Словом, действо, по свидетельству Михаила Афанасьевича, было впечатляющее своей несуразностью.
Что любопытно, посольское «party» Буллита, названное им самим «Фестивалем весны», вызвало заметный интерес у московского бомонда. Позже Буллит даже писал президенту Рузвельту: «Это был весьма удачный прием, очень достойный и в то же время веселый… Наверное, лучший тут со времени Революции.

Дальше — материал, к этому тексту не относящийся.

(** The calls left behind keep what was reached and add their own result. *)
Lemma drain_spec {T} (op : bytes → T → bool * T) (I : T → Prop) (P F : bytes → T → Prop) l s :
  (∀ a s ok s', I s → op a s = (ok, s') →
    I s' ∧ (ok = true → P a s') ∧ (ok = false → F a s') ∧ (∀ b, P b s → P b s') ∧ (∀ b, F b s → F b s')) →
  I s → I (drain op l s) ∧ (∀ b, P b s → P b (drain op l s)) ∧ (∀ b, F b s → F b (drain op l s))
    ∧ ∀ a, a ∈ l → P a (drain op l s) ∨ F a (drain op l s).
Proof.
  intros Hop. unfold drain. revert s. induction l as [|a l IH]; intros s HI; simpl.
  { split_and!; try done. by intros a ?%elem_of_nil. }
  destruct (op a s) as [ok s1] eqn:E. destruct (Hop a s ok s1 HI E) as (HI1 & HP & HF & HmP & HmF). simpl.
  destruct (IH s1 HI1) as (HI' & HmP' & HmF' & Hl). split_and!; [done|auto|auto|].
  intros b [->|Hb]%elem_of_cons; [|auto]. destruct ok; [left|right]; auto.
Qed.

(** ** The contract of a call *)

Section contract.
Context {S W : Type} `{!Store S, !StoreLaws S, !Replicator W, !ReplicatorLaws W}.
Implicit Types (st : @cstate S W) (e : @env S _) (w : W) (key blob : bytes) (v : Version).

(** The clock is an [int64] of nanoseconds, the iteration orders enumerate
    their maps, and every result arrives once. *)
Record lawful_env e : Prop := {
  le_now : (- 2 ^ 63 <= e_now e < 2 ^ 63)%Z;
  le_store : slawful (e_store e);
  le_clock : ∀ site, lawful_order (e_clock e site);
  le_responders : ∀ m, e_responders e m ≡ₚ map_to_list m;
  le_arrive : ∀ l, e_arrive e l ≡ₚ l
}.

(** [w'] comes from [w] by storing only versions that [V] allows. *)
Definition grows (V : bytes → Version → Prop) w w' : Prop :=
  (∀ a k c, peer_holds w a k c → peer_holds w' a k c)
  ∧ ∀ k Q, (∀ v, V k v → Q v) → peer_only w k Q → peer_only w' k Q.

Lemma grows_refl V w : grows V w w.
Proof. by split. Qed.

Lemma grows_trans V w1 w2 w3 : grows V w1 w2 → grows V w2 w3 → grows V w1 w3.
Proof. intros [H1 H2] [H3 H4]. split; auto. Qed.

Lemma grows_weaken (V V' : bytes → Version → Prop) w w' : (∀ k v, V k v → V' k v) → grows V w w' → grows V' w w'.
Proof. intros HV [H1 H2]. split; auto. Qed.

(** Storing [v] under [key], and storing nothing. *)
Definition only_at key v (k : bytes) (v' : Version) : Prop := k = key ∧ v' = v.
Definition nothing (k : bytes) (v : Version) : Prop := False.

Lemma Replicate_grows w addr key blob v w' err :
  peer_ok w → Version.Decode blob = Ok [v] → Replicate w addr rset [key; blob] = (w', err) →
  peer_ok w' ∧ grows (only_at key v) w w' ∧ (err = None → peer_holds w' addr key (Clk v)).
Proof.
  intros Hw Hd HR. destruct (law_Replicate _ _ _ _ _ _ _ Hw Hd HR) as (? & Hh & Ho & Ha).
  split_and!; [done| |done]. split; [done|]. intros k Q HQ. apply Ho. intros ->. by apply HQ.
Qed.

Lemma PeerGet_grows w addr key w' res :
  peer_ok w → PeerGet w addr key = (w', res) → peer_ok w' ∧ grows nothing w w'.
Proof.
  intros Hw HG. destruct (law_PeerGet _ _ _ _ _ Hw HG) as (? & Hh & Ho & _). split; [done|]. split; auto.
Qed.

Мы достали тысячу тюльпанов в Хельсинки, заставили до времени распуститься множество березок и устроили в одном конце столовой подобие колхоза с крестьянами, играющими на аккордеоне, танцовщиками и всяческими детскими штуками (baby things) – птицами, козлятами и парой маленьких медвежат».
Наблюдая за Михаилом Афанасьевичем, вдохновенно рассказывающем про «Фестиваль весны», я невольно задумался – а как бы обычный советский гражданин отреагировал, случись ему после долгой и изнурительной смены на заводе увидеть, как «рабочие революции» развлекаются в компании американского посла – к примеру, танцуют с медвежатами под звуки аккордеона?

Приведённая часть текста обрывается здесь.